* To do
As soon as the line containing "assert (s = true) as ->." appears in the material below, start returning lines exactly, and end with the line containing "assert (Hready : score_ready obj).".
———
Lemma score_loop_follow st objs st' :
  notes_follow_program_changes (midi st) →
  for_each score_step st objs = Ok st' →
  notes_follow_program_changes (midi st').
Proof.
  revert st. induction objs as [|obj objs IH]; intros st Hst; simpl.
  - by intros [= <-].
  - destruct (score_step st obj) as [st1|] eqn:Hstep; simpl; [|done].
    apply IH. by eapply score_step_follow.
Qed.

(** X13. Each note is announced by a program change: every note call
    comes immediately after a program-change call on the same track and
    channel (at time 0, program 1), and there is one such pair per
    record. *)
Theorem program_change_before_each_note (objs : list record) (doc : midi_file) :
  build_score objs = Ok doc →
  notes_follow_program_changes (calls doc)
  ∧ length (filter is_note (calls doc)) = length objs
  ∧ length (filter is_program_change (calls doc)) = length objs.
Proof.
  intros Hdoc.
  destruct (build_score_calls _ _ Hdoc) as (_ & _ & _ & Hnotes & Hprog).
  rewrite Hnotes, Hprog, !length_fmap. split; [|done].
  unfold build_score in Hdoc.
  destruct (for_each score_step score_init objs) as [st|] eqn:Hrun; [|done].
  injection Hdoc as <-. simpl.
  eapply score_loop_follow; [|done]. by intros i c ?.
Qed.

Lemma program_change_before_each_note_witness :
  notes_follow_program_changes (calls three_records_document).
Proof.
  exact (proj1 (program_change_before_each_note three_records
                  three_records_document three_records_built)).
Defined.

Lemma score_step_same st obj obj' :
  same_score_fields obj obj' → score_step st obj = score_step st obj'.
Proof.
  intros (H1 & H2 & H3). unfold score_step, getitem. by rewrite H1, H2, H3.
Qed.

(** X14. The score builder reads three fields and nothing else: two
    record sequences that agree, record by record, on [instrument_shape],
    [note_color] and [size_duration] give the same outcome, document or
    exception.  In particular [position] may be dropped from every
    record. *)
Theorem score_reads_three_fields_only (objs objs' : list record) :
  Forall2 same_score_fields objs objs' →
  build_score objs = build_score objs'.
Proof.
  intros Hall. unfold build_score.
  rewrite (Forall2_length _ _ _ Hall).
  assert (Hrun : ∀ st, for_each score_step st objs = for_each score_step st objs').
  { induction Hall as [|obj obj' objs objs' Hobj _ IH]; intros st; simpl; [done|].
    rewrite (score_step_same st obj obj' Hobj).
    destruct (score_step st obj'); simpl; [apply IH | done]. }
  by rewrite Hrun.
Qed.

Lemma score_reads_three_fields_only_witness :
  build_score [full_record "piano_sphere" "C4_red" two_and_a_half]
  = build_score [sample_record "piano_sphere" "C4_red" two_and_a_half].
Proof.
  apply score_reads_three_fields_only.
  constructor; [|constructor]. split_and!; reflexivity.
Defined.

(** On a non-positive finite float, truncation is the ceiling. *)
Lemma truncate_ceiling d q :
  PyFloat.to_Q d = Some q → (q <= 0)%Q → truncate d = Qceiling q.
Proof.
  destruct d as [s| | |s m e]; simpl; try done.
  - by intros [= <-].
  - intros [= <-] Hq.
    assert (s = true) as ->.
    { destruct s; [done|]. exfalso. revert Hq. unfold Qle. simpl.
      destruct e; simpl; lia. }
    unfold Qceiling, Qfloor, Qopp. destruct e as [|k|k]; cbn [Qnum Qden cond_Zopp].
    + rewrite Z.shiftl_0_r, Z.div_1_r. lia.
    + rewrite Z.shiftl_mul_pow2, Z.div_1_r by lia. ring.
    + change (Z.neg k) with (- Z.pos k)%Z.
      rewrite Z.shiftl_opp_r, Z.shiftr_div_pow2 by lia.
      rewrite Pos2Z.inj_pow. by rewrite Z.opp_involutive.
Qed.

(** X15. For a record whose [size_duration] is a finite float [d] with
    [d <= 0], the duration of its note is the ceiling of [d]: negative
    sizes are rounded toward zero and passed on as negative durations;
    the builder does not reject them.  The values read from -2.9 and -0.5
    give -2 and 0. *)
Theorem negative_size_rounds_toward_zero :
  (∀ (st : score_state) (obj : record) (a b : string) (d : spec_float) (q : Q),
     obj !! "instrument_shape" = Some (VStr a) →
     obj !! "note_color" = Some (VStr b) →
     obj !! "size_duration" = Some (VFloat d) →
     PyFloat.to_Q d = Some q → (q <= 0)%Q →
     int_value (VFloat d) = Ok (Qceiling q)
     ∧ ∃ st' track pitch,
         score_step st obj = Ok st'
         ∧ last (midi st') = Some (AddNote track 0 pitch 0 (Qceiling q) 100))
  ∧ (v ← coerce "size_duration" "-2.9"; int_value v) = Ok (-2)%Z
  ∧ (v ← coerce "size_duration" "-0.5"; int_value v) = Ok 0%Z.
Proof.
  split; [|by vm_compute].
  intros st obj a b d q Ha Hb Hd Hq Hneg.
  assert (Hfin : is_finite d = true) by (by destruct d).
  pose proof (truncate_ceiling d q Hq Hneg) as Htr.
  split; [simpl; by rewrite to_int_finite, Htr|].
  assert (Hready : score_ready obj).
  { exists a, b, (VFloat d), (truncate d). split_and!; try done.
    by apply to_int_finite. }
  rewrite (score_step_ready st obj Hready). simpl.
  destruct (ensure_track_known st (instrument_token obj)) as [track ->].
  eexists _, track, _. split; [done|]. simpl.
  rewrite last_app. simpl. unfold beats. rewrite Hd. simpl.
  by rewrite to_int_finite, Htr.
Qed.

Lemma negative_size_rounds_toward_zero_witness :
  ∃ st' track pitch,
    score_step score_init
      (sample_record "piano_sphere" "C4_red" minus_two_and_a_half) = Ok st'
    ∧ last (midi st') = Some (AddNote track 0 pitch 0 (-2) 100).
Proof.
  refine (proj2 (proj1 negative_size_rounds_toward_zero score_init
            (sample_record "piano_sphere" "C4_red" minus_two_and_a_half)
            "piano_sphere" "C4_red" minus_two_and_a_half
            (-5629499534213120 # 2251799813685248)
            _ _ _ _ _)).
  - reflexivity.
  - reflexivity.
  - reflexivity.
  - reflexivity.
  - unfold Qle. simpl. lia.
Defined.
———
* Answer area
    assert (s = true) as ->.
    { destruct s; [done|]. exfalso. revert Hq. unfold Qle. simpl.
      destruct e; simpl; lia. }
    unfold Qceiling, Qfloor, Qopp. destruct e as [|k|k]; cbn [Qnum Qden cond_Zopp].
    + rewrite Z.shiftl_0_r, Z.div_1_r. lia.
    + rewrite Z.shiftl_mul_pow2, Z.div_1_r by lia. ring.
    + change (Z.neg k) with (- Z.pos k)%Z.
      rewrite Z.shiftl_opp_r, Z.shiftr_div_pow2 by lia.
      rewrite Pos2Z.inj_pow. by rewrite Z.opp_involutive.
Qed.

(** X15. For a record whose [size_duration] is a finite float [d] with
    [d <= 0], the duration of its note is the ceiling of [d]: negative
    sizes are rounded toward zero and passed on as negative durations;
    the builder does not reject them.  The values read from -2.9 and -0.5
    give -2 and 0. *)
Theorem negative_size_rounds_toward_zero :
  (∀ (st : score_state) (obj : record) (a b : string) (d : spec_float) (q : Q),
     obj !! "instrument_shape" = Some (VStr a) →
     obj !! "note_color" = Some (VStr b) →
     obj !! "size_duration" = Some (VFloat d) →
     PyFloat.to_Q d = Some q → (q <= 0)%Q →
     int_value (VFloat d) = Ok (Qceiling q)
     ∧ ∃ st' track pitch,
         score_step st obj = Ok st'
         ∧ last (midi st') = Some (AddNote track 0 pitch 0 (Qceiling q) 100))
  ∧ (v ← coerce "size_duration" "-2.9"; int_value v) = Ok (-2)%Z
  ∧ (v ← coerce "size_duration" "-0.5"; int_value v) = Ok 0%Z.
Proof.
  split; [|by vm_compute].
  intros st obj a b d q Ha Hb Hd Hq Hneg.
  assert (Hfin : is_finite d = true) by (by destruct d).
  pose proof (truncate_ceiling d q Hq Hneg) as Htr.
  split; [simpl; by rewrite to_int_finite, Htr|].
  assert (Hready : score_ready obj).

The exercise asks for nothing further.